» **WHAT THE TASK REQUIRES**: Set down exactly, from the records below, the line with "(apply Hinv; [rewrite" through the line with "subst n. rewrite", and nothing else.

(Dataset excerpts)
(** [teardown] returns with no player left only when it could send the
    listener its stop request. *)
Lemma teardown_done (s s' : Server) (out : list Action) :
  teardown s = Done tt s' out -> players s = [] -> stopListen s = [].
Proof.
  intros Hrun Hps. destruct (stopListen s) as [|v l] eqn:E; [reflexivity|]. exfalso.
  revert Hrun. unfold teardown, shutdown. step_m.
  rewrite Hps. cbn [length Nat.ltb Nat.leb].
  destruct (ticking s); step_m.
  - destruct (stopTick s) as [|v' l'] eqn:Et.
    + rewrite (chan_send_room chStopTick true s Et). step_m.
      rewrite chan_send_full by (cbn; rewrite E; discriminate). discriminate.
    + rewrite chan_send_full by (cbn; rewrite Et; discriminate). discriminate.
  - rewrite chan_send_full by (cbn; rewrite E; discriminate). discriminate.
Qed.

(** A handler that returns with no player left, where there was one, found
    the listener's channel empty. *)
Lemma Start_turn_emptied (J : JSON) (e : Event) (s s' : Server) (out : list Action) :
  wf s -> Start_turn J e s = Done tt s' out ->
  players s <> [] -> players s' = [] -> stopListen s = [].
Proof.
  intros Hwf Hrun Hne Hnil. destruct e as [c|mf|i].
  - exfalso. assert (Hnp : ~ panics (Start_turn J (evConn c) s)) by (rewrite Hrun; intros []).
    destruct (Start_turn_conn_state J c s Hnp) as (e&rest&_&Hs&_).
    rewrite Hrun in Hs. cbn [state_of] in Hs. subst s'. revert Hnil. unfold joined. step_m.
    intros H. apply app_eq_nil in H as [_ H]. discriminate.
  - exfalso. cbn [Start_turn] in Hrun.
    destruct (handleMessage_effect J mf s) as ((Hps&_)&_). rewrite Hrun in Hps.
    cbn [state_of] in Hps. congruence.
  - cbn [Start_turn] in Hrun. destruct (findById i s) as [a|] eqn:Hf.
    + apply findById_Some in Hf as Ha. destruct Ha as [Ha _].
      destruct (players_split s a) as (l1&l2&Hps&H1&H2);
        [apply players_NoDup, Hwf | exact Ha |].
      rewrite (handleDisconnect_run i s a l1 l2 Hf Hps H1 H2) in Hrun.
      apply prepend_Done in Hrun as [out' Hrun].
      destruct (decide (players (left a (l1 ++ l2) s) = [])) as [Hl|Hl].
      * exact (teardown_done _ _ _ Hrun Hl).
      * destruct (teardown_run_effect (left a (l1 ++ l2) s)) as (_&_&_&Hsame&_).
        rewrite Hrun in Hsame. cbn [state_of] in Hsame. rewrite (Hsame Hl) in Hnil.
        contradiction.
    + rewrite (handleDisconnect_absent i s Hf) in Hrun.
      apply prepend_Done in Hrun as [out' Hrun].
      destruct (teardown_run_effect s) as (_&_&_&Hsame&_).
      rewrite Hrun in Hsame. cbn [state_of] in Hsame. rewrite (Hsame Hne) in Hnil.
      contradiction.
Qed.
Lemma hist_event (J : JSON) (w : World) (e : Event) (n : nat) (b : Broker) :
  wf (srv w) -> listener_inv w -> hist n w -> broker w = brRunning ->
  deliverable w e -> ~ panics (Start_turn J e (srv w)) ->
  (b = brRunning ->
   exists out, Start_turn J e (srv w) = Done tt (state_of (Start_turn J e (srv w))) out) ->
  hist (n + launches (actions_of (Start_turn J e (srv w))))
    {| srv := state_of (Start_turn J e (srv w)); broker := b;
       acceptLoop := received e (acceptLoop w);
       tickers := (tickers w + launches (actions_of (Start_turn J e (srv w))))%nat |}.
Proof.
  intros Hwf Hinv (Ht&Hn&Hon&Hreq&Hgone) Hb Hd Hnp Hdone.
  destruct (Start_turn_ticker J w e Hwf Hd Hnp) as (Hl&Hcase).
  unfold hist, deserted in *. cbn [srv tickers broker acceptLoop].
  destruct Hcase as
    [((c&Hal&->)&Hps&Htick&Hstop&->)
    |[(Hrec&Hne&Htick&->&Hstop)|(Hrec&Hne&Hoff&Hon'&->&Hstop&Hps&Hclosed)]].
  - (* a connection: the accept loop held it and the Broker runs *)
    assert (Hnd : ~ (acceptLoop w = alGone \/ broker w <> brRunning))
      by (intros [Hx|Hx]; congruence).
    assert (Hempty : stopTick (srv w) = []).
    { destruct (stopTick (srv w)) as [|v l] eqn:E; [reflexivity|].
      destruct Hreq as (_&_&_&Hx); [discriminate | contradiction]. }
    rewrite Htick, Hstop, !Nat.add_0_r.
    split; [exact Ht | split; [exact Hn | split; [|split]]].
    + intros Hx. destruct (Hon Hx) as [-> Hc]. split; [reflexivity|].
      destruct Hl as [->| ->]; [exact Hc | reflexivity].
    + intros Hx. rewrite Hempty in Hx. contradiction.
    + intros H1 H2. destruct (Hgone H1 H2) as (_&_&Hx). contradiction.
  - (* nothing is launched *)
    rewrite Hrec, Htick, !Nat.add_0_r.
    assert (Hempty : stopTick (srv w) = []).
    { destruct (stopTick (srv w)) as [|v l] eqn:E; [reflexivity|].
      destruct Hreq as (_&Hx&_); [discriminate | contradiction]. }
    assert (Hclosed : ticking (srv w) = true ->
                      serverListener (state_of (Start_turn J e (srv w))) = lnClosed).
    { intros Hx. destruct (Hon Hx) as [_ H']. destruct Hl as [->| ->]; [exact H' | reflexivity]. }
    split; [exact Ht | split; [exact Hn | split; [|split]]].
    + intros Hx. split; [apply Hon, Hx | apply Hclosed, Hx].
    + intros Hx. destruct Hstop as [Hstop|(Hy&Hz&_)]; [congruence|].
      split; [apply Hon, Hy | split; [exact Hz | split; [apply Hclosed, Hy|]]].
      destruct b; [left | right; discriminate..].
      destruct (Hdone eq_refl) as [out Hrun].
      pose proof (Start_turn_emptied J e (srv w) _ out Hwf Hrun Hne Hz) as Hroom.
      destruct (Hon Hy) as [_ Hc].
      destruct (acceptLoop w) eqn:Hal; [exfalso | exfalso | reflexivity];
        (apply Hinv; [rewrite Hal; discriminate | exact Hc | exact Hroom]).
    + intros H1 H2. destruct (Hgone H1 H2) as [Hx _]. contradiction.
  - (* the ticker is launched: it is the first *)
    rewrite Hrec, Hon', Hstop, Hps.
    assert (Hn0 : n = O).
    { destruct n as [|[|n]]; [reflexivity | | lia].
      destruct (Hgone eq_refl Hoff) as [Hx _]. contradiction. }
    assert (Hempty : stopTick (srv w) = []).
    { destruct (stopTick (srv w)) as [|v l] eqn:E; [reflexivity|].
      destruct Hreq as (_&Hx&_); [discriminate | contradiction]. }
    subst n. rewrite Hoff in Ht. rewrite Ht, Hempty.
    split; [reflexivity | split; [cbn; lia | split; [|split]]].
    + intros _. split; [reflexivity | exact Hclosed].
    + intros Hx. contradiction.
    + intros _ Hx. discriminate.
Qed.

» **RESULT FOR THIS TASK**:
        (apply Hinv; [rewrite Hal; discriminate | exact Hc | exact Hroom]).
    + intros H1 H2. destruct (Hgone H1 H2) as [Hx _]. contradiction.
  - (* the ticker is launched: it is the first *)
    rewrite Hrec, Hon', Hstop, Hps.
    assert (Hn0 : n = O).
    { destruct n as [|[|n]]; [reflexivity | | lia].
      destruct (Hgone eq_refl Hoff) as [Hx _]. contradiction. }
    assert (Hempty : stopTick (srv w) = []).
    { destruct (stopTick (srv w)) as [|v l] eqn:E; [reflexivity|].
      destruct Hreq as (_&Hx&_); [discriminate | contradiction]. }
    subst n. rewrite Hoff in Ht. rewrite Ht, Hempty.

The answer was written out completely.